Stored items
:::::
(** * ChisCode request pipeline: a shallow embedding of [app/main.py]

    The development follows the source file top to bottom:

    - [PyStr], [PyDict]: the few Python string and dict operations the
      code relies on ([in], [startswith], [lower], [strip], item
      assignment, [get], [values]);
    - [Advisor]: [prepare_deployment_options];
    - [Pipeline]: [process_user_request], as a resumable coroutine whose
      suspension points are the awaited calls on external services;
    - [Chat]: the Chainlit handlers [on_message], [on_stop] and
      [handle_command] acting on the shared [cl.user_session].

    Logging and the conversation memory are left out: nothing the
    handlers decide depends on them. The text of a message is kept by a
    name for it. A response of a service that lacks a key the code
    subscripts raises inside the [try] block, and counts here as the
    call raising.

    What the model does not reach: strings are byte strings, read as
    ASCII text ([lower], [strip] and the length of a string are
    Python's on ASCII text only); a service either answers or raises an
    [Exception], so a run that is cancelled while it waits, which
    [except Exception] does not catch, is not among the runs here; and
    the messages sent to the user are taken as delivered. *)

From Stdlib Require Import String Ascii List Bool Arith Lia Sorted.
Import ListNotations.
Local Open Scope string_scope.
Local Open Scope list_scope.

(* ===================================================================== *)
(** ** Python strings (ASCII fragment) *)
(* ===================================================================== *)

Module PyStr.

(** [sub in s] on [str]: [sub] occurs in [s] as a contiguous run. *)
Fixpoint contains (sub s : string) : bool :=
  String.prefix sub s ||
  match s with
  | EmptyString => false
  | String _ rest => contains sub rest
  end.

(** [s.startswith(p)]. *)
Definition startswith (p s : string) : bool := String.prefix p s.

Definition lower_char (c : ascii) : ascii :=
  let n := nat_of_ascii c in
  if ((65 <=? n) && (n <=? 90))%nat then ascii_of_nat (n + 32) else c.

(** [s.lower()], on the ASCII letters. *)
Fixpoint lower (s : string) : string :=
  match s with
  | EmptyString => EmptyString
  | String c rest => String (lower_char c) (lower rest)
  end.

(** The ASCII characters [str.strip()] removes. *)
Definition is_space (c : ascii) : bool :=
  let n := nat_of_ascii c in
  ((n =? 32) || ((9 <=? n) && (n <=? 13)) || ((28 <=? n) && (n <=? 31)))%nat.

Fixpoint lstrip_chars (l : list ascii) : list ascii :=
  match l with
  | c :: rest => if is_space c then lstrip_chars rest else l
  | [] => []
  end.

(** [s.strip()]. *)
Definition strip (s : string) : string :=
  string_of_list_ascii
    (rev (lstrip_chars (rev (lstrip_chars (list_ascii_of_string s))))).

End PyStr.

(* ===================================================================== *)
(** ** Python dicts with string keys, in insertion order *)
(* ===================================================================== *)

Module PyDict.

(** A [Dict[str, str]] is kept as its items in insertion order. *)
Definition dict : Type := list (string * string).

Definition empty : dict := [].

(** [d.get(k)] *)
Fixpoint get (k : string) (d : dict) : option string :=
  match d with
  | [] => None
  | (k', v) :: rest => if String.eqb k k' then Some v else get k rest
  end.

(** [d.get(k, default)] *)
Definition get_or (k default : string) (d : dict) : string :=
  match get k d with Some v => v | None => default end.

(** [k in d] *)
Definition mem (k : string) (d : dict) : bool :=
  match get k d with Some _ => true | None => false end.

(** [d[k] = v]: an existing key keeps its position, a new key goes last. *)
Fixpoint set (k v : string) (d : dict) : dict :=
  match d with
  | [] => [(k, v)]
  | (k', v') :: rest =>
      if String.eqb k k' then (k, v) :: rest else (k', v') :: set k v rest
  end.

(** [d.values()] *)
Definition values (d : dict) : list string := map snd d.
(** What [parseFloat] reads in the text of [v], when the conversion
    completes.  A number prints to a literal that reads back as itself.
    [null], booleans and objects print as [null], [true], [false] and
    [[object Object]], none of which starts a number.  An array prints its
    elements separated by commas, [null] elements as empty, so the
    numeric prefix is decided by the first element. *)
Fixpoint parse_text (v : json) : number :=
  match v with
  | JNum n => n
  | JStr s => Parse.parseFloat_string s
  | JArr items =>
      match items with
      | first :: _ => parse_text first
      | [] => NaN
      end
  | JNull | JBool _ | JObj _ => NaN
  end.

(** [parseFloat(v)]: the argument is first converted to a string, which
    may throw. *)
Definition parseFloat (v : json) : completion number :=
  if converts v then Normal (parse_text v)
  else Throw "Cannot convert object to primitive value".

(* ================================================================== *)
(** ** The [POST /predict] handler *)

Inductive response : Type :=
| Ok200 (body : Prediction)                   (* [res.json(prediction)] *)
| Err400 (error : string)                     (* [res.status(400).json] *)
| Err500 (error : string) (details : string). (* the [catch] branch *)

Definition ShapeError : response :=
  Err400 "Invalid input: Expected 9 features".

Definition NotNumericError : response :=
  Err400 "All features must be numeric values".

(** Truthiness of a request value, for [!features]. *)
Definition truthy (v : json) : bool :=
  match v with
  | JNull => false
  | JBool b => b
  | JNum n => negb (isNaN n || strict_eq n 0)
  | JStr s => negb (String.eqb s "")
  | JArr _ | JObj _ => true
  end.

(** The length of a string in UTF-16 code units, counted on its UTF-8
    bytes: a continuation byte counts for nothing, the first byte of a
    four-byte character for two, every other first byte for one. *)
Fixpoint utf16_length (s : string) : nat :=
  match s with
  | EmptyString => 0
  | String c t =>
      let n := nat_of_ascii c in
      ((if n <? 128 then 1 else if n <? 192 then 0
        else if n <? 240 then 1 else 2) + utf16_length t)%nat
  end.

(** [v.length]: arrays and strings have one, an object only as an own
    property, numbers and [true] none. *)
Definition length_property (v : json) : option json :=
  match v with
  | JArr items => Some (JNum (inject_Z (Z.of_nat (List.length items))))
  | JStr s => Some (JNum (inject_Z (Z.of_nat (utf16_length s))))
  | JObj fields => own_property "length" fields
  | JNull | JBool _ | JNum _ => None
  end.

(** [x !== 9] for a property value [x] that may be [undefined]. *)
Definition strict_neq_9 (x : option json) : bool :=
  match x with
  | Some (JNum n) => negb (strict_eq n 9)
  | _ => true
  end.

(** The handler body.  [features] is the field of that name in the
    request body, [None] when the body has none.  Calling [map] on a value
    that is not an array throws a [TypeError], and so does [parseFloat] on
    an element that cannot be converted; the [catch] branch reports
    either with its message. *)
Definition predict (features : option json) : Rand response :=
  match features with
  | None => ret ShapeError
  | Some f =>
      if negb (truthy f) || strict_neq_9 (length_property f) then
        ret ShapeError
      else
        match f with
        | JArr items =>
            match map_completion parseFloat items with
            | Throw message => ret (Err500 "Prediction failed" message)
            | Normal numericFeatures =>
                if existsb isNaN numericFeatures then ret NotNumericError
                else
                  prediction <- mockPredict numericFeatures ;;
                  ret (Ok200 prediction)
            end
        | _ => ret (Err500 "Prediction failed"
                           "features.map is not a function")
        end
  end.

(* ================================================================== *)
(** ** The scoring rules as the specification words them *)

Module Spec.

Inductive ClassLabel : Type := CConfirmed | CCandidate | CFalsePositive.

Definition ClassLabel_eqb (a b : ClassLabel) : bool :=
  match a, b with
  | CConfirmed, CConfirmed | CCandidate, CCandidate
  | CFalsePositive, CFalsePositive => true
  | _, _ => false
  end.

Definition enumeration : list ClassLabel :=
  [CConfirmed; CCandidate; CFalsePositive].

Definition label_string (c : ClassLabel) : string :=
  match c with
  | CConfirmed => "Confirmed"
  | CCandidate => "Candidate"
  | CFalsePositive => "False Positive"
  end.

Definition base (c : ClassLabel) : Q :=
  match c with
  | CConfirmed => 0.33
  | CCandidate => 0.33
  | CFalsePositive => 0.34
  end.

(** An adjustment rule: a guard on the feature vector, the one class it
    favours and the bonus it adds. *)
Record rule : Type :=
  { guard : list number -> bool; target : ClassLabel; bonus : Q }.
:::::
WHAT TO PRODUCE: Please copy the lines above from the line with "(** [v.length]: arrays" up to and including the line with "(Z.of_nat (List.length items))))", exactly as written and with nothing else.

ANSWER SPACE:
(** [v.length]: arrays and strings have one, an object only as an own
    property, numbers and [true] none. *)
Definition length_property (v : json) : option json :=
  match v with
  | JArr items => Some (JNum (inject_Z (Z.of_nat (List.length items))))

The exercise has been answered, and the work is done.